Speechless: Writing Dialogue for Characters Who Don’t Speak

Speechless: Writing Dialogue for Characters Who Don’t Speak

Blood's Pride by Evie Manieri

Written by Evie Manieri

It’s fair to say that creating dialogue for the characters in a story isn’t just about putting words in their mouths. Facial expressions, gestures, and tone of voice can convey just as much information – or more, especially when a character is being less than honest. We rely on them to convey the speaker’s state of mind.

When the Norlanders invade the Shadar at the opening of Blood’s Pride, the Shadari give them a gruesome nickname: the Dead Ones. They are gaunt, pale – and seemingly entirely without speech. Not only are their words inaudible to the Shadari, but they have no facial expressions, no gestures and no body language of any kind. Their language occupies a middle ground between the spoken word and mind-reading: it developed as an adaptation to the harsh environment of their homeland, an unrelenting landscape of cold, snow, and dangerous predators.

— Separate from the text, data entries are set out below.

Definition validateMoveObject (o : Move) (storageNamespace : string) : option err :=
  match validateMoveIdentity o storageNamespace with
  | Some e => Some e
  | None =>
      match validateMoveStatus o storageNamespace with
      | Some e => Some e
      | None =>
          if bool_decide (is_Some (mo_DeletionTimestamp o)) then None else
          let observed := ws_ObservedGeneration (mo_Status o) in
          if (negb (Z.eqb observed 0) && negb (Z.eqb observed (mo_Generation o)))%bool then
            Some (NewError ErrorConflict "move" "workflow spec changed after planning")
          else validateMoveSpec (mo_Spec o) (mo_Plan o) storageNamespace
      end
  end.

(** ** The instances *)

Definition rename_texts : IdentityTexts :=
  {| it_Operation := "Rename"; it_Name := "rename"; it_Start := "renaming PVC while retaining its PV";
     it_Completed := "PVC rename completed"; it_Restored := "PVC name restored"; it_Resume := "rename resume requested";
     it_AbortUnplanned := "workflow aborted before execution planning"; it_Aborting := "aborting rename";
     it_Aborted := "rename aborted; storage resources are retained for cleanup" |}.

Definition move_texts : IdentityTexts :=
  {| it_Operation := "Move"; it_Name := "move"; it_Start := "moving PVC while retaining its PV";
     it_Completed := "PVC move completed"; it_Restored := "PVC namespace and name restored";
     it_Resume := "move resume requested"; it_AbortUnplanned := "move aborted; storage resources retained";
     it_Aborting := "aborting move"; it_Aborted := "move aborted; storage resources retained" |}.

#[global, refine] Instance Rename_workflow : WorkflowObject Rename := {| wf_get := rn_Status; wf_put := rn_put |}.
Proof. all: done. Defined.

#[global, refine] Instance Move_workflow : WorkflowObject Move := {| wf_get := mo_Status; wf_put := mo_put |}.
Proof. all: done. Defined.

Definition rename_activated (o : Rename) (pvc : PVC) (now : Time) : Rename :=
  rn_set_activation o {| rna_ActivePVC := Some (localResourceReference (PVCReference (Some pvc)));
                         rna_ActivatedAt := Some now; rna_RolledBackAt := rna_RolledBackAt (rn_Activation o) |}.
Definition rename_restored (o : Rename) (pvc : PVC) (now : Time) : Rename :=
  rn_set_activation o {| rna_ActivePVC := Some (localResourceReference (PVCReference (Some pvc)));
                         rna_ActivatedAt := rna_ActivatedAt (rn_Activation o); rna_RolledBackAt := Some now |}.
Definition move_activated (o : Move) (pvc : PVC) (now : Time) : Move :=
  mo_set_activation o {| mva_ActivePVC := Some (PVCReference (Some pvc)); mva_ActivatedAt := Some now;
                         mva_RolledBackAt := mva_RolledBackAt (mo_Activation o) |}.
Definition move_restored (o : Move) (pvc : PVC) (now : Time) : Move :=
  mo_set_activation o {| mva_ActivePVC := Some (PVCReference (Some pvc)); mva_ActivatedAt := mva_ActivatedAt (mo_Activation o);
                         mva_RolledBackAt := Some now |}.

Definition rename_plan (o : Rename) : option IdentityPlan :=
  plan ← rn_Plan o;
  Some {| ip_From := qualifiedResourceReference (rnp_SourcePVC plan) (rn_Namespace o);
          ip_To := qualifiedResourceReference (rnp_DestinationPVC plan) (rn_Namespace o);
          ip_PV := qualifiedResourceReference (rnp_SourcePV plan) ""; ip_Template := rnp_SourceTemplate plan |}.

There’s a unique challenge, then, in writing dialogue for the Norlanders. On the one hand, it keeps those dreaded, over-used gestures from creeping in. There’s nothing like a character who wouldn’t know the meaning of an eye-roll if you hit him over the head with it to keep you from getting lazy. On the other hand, it chucks an entire lexicon of physicality straight out of the window.

The Norlanders aren’t without emotion: far from it. They project words to each other as in traditional speech, but they also experience each other’s emotions in a direct and intimate way, often perceiving them metaphorically as colors, images, or a sense of movement. So, in place of the knowing smile and the sidelong glance, we have a paint-box of shades and motifs that any Impressionist would envy. It’s a trade-off I’ll take any day.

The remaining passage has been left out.